━━━ MATERIAL SHOWN ━━━

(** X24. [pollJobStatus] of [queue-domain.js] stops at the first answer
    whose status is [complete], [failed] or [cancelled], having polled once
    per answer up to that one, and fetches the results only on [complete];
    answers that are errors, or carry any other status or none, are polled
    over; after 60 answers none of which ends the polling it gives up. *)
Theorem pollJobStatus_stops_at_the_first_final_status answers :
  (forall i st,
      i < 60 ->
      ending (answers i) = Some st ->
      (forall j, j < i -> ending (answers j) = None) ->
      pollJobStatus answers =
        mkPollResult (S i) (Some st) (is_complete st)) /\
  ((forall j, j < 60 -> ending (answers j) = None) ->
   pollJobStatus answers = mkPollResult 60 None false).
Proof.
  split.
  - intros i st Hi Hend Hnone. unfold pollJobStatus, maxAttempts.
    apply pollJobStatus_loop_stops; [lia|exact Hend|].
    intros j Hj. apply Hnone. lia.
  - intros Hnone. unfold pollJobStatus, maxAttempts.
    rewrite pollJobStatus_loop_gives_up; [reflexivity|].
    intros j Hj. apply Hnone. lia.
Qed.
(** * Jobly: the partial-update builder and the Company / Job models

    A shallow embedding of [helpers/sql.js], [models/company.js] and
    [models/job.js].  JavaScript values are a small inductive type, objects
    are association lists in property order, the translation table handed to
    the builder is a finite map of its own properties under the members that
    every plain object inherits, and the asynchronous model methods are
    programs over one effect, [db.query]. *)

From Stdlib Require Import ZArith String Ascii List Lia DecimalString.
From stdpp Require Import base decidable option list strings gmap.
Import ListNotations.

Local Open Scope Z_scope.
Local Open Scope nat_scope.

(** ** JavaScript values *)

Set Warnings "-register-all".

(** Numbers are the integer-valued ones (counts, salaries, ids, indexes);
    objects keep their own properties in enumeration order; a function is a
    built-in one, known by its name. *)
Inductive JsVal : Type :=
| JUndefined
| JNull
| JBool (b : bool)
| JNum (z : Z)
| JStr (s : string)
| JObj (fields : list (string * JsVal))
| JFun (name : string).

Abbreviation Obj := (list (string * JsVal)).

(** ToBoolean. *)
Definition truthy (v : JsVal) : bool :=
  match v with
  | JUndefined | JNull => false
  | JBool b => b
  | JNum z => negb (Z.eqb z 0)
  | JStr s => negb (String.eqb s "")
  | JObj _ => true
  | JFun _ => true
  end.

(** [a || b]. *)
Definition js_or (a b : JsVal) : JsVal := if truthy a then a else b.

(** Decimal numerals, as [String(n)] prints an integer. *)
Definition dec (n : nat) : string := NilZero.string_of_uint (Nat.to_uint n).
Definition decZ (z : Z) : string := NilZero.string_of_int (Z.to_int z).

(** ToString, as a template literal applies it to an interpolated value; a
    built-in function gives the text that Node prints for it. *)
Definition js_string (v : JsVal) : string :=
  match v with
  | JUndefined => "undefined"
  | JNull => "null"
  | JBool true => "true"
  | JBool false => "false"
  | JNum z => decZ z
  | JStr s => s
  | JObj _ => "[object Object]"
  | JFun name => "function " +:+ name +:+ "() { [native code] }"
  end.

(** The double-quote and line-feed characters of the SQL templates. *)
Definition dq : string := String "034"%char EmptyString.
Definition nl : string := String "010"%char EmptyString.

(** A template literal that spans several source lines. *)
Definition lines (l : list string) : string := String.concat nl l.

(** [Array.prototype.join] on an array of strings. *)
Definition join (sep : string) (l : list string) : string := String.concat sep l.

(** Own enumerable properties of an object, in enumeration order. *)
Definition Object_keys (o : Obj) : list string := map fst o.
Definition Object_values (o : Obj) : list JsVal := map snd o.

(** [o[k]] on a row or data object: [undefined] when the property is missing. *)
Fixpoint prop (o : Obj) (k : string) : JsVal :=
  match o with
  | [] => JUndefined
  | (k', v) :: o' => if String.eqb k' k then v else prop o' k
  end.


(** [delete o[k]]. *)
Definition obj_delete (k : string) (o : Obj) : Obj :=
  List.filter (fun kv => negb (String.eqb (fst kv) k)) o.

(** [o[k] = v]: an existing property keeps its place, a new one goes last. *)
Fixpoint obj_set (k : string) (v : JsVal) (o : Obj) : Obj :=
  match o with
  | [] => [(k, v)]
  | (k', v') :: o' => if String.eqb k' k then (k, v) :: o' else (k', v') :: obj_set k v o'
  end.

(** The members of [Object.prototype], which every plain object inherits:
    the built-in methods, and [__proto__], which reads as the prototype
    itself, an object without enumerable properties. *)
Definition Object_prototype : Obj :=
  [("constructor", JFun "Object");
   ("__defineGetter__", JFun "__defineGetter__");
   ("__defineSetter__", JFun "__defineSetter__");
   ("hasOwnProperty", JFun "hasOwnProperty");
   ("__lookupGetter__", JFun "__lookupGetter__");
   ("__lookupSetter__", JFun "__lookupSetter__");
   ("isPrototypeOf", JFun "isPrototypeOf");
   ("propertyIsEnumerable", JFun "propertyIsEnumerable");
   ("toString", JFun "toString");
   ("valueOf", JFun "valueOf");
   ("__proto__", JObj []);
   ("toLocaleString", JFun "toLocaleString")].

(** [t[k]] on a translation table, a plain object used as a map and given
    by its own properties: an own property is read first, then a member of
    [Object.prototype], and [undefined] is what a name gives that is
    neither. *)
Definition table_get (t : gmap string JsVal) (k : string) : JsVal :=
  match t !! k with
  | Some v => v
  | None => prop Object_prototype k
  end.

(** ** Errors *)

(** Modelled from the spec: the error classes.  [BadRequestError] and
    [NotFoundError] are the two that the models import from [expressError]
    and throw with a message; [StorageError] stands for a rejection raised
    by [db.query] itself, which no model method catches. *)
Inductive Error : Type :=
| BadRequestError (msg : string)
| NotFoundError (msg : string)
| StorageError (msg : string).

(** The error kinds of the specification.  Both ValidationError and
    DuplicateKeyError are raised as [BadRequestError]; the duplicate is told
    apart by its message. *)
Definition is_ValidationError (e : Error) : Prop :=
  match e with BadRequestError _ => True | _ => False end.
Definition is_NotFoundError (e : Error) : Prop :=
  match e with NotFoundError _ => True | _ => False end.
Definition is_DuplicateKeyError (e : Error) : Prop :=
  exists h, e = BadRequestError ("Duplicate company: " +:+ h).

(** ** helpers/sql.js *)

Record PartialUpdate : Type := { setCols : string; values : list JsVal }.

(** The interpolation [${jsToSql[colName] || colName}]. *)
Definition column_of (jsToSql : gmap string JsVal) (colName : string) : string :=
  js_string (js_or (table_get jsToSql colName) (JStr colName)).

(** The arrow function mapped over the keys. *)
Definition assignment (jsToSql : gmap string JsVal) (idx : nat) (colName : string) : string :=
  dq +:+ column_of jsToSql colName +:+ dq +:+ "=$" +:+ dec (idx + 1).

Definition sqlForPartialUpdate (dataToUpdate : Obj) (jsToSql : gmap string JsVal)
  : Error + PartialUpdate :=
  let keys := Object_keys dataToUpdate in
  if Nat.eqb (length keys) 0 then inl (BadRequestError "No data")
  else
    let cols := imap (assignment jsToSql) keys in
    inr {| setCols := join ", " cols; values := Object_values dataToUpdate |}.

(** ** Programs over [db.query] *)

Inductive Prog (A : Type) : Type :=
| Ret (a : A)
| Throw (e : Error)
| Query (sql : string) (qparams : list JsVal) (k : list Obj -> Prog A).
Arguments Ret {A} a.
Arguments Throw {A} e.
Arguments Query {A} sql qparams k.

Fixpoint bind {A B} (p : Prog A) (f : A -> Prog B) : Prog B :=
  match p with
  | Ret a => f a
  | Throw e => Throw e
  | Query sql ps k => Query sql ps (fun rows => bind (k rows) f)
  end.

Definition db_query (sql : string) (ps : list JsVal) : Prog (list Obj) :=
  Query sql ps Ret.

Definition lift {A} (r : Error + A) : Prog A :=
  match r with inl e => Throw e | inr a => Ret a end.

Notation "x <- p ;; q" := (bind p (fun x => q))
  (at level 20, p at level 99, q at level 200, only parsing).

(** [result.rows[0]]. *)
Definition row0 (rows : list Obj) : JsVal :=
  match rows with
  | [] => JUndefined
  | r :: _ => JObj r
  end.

━━━

▶ [PROBLEM TO SOLVE]
Nothing but the exact lines from the start of the material through the line holding "apply pollJobStatus_loop_stops; [lia|exact", both included, belongs in the answer.

▶ [TASK RESULT]
(** X24. [pollJobStatus] of [queue-domain.js] stops at the first answer
    whose status is [complete], [failed] or [cancelled], having polled once
    per answer up to that one, and fetches the results only on [complete];
    answers that are errors, or carry any other status or none, are polled
    over; after 60 answers none of which ends the polling it gives up. *)
Theorem pollJobStatus_stops_at_the_first_final_status answers :
  (forall i st,
      i < 60 ->
      ending (answers i) = Some st ->
      (forall j, j < i -> ending (answers j) = None) ->
      pollJobStatus answers =
        mkPollResult (S i) (Some st) (is_complete st)) /\
  ((forall j, j < 60 -> ending (answers j) = None) ->
   pollJobStatus answers = mkPollResult 60 None false).
Proof.
  split.
  - intros i st Hi Hend Hnone. unfold pollJobStatus, maxAttempts.
    apply pollJobStatus_loop_stops; [lia|exact Hend|].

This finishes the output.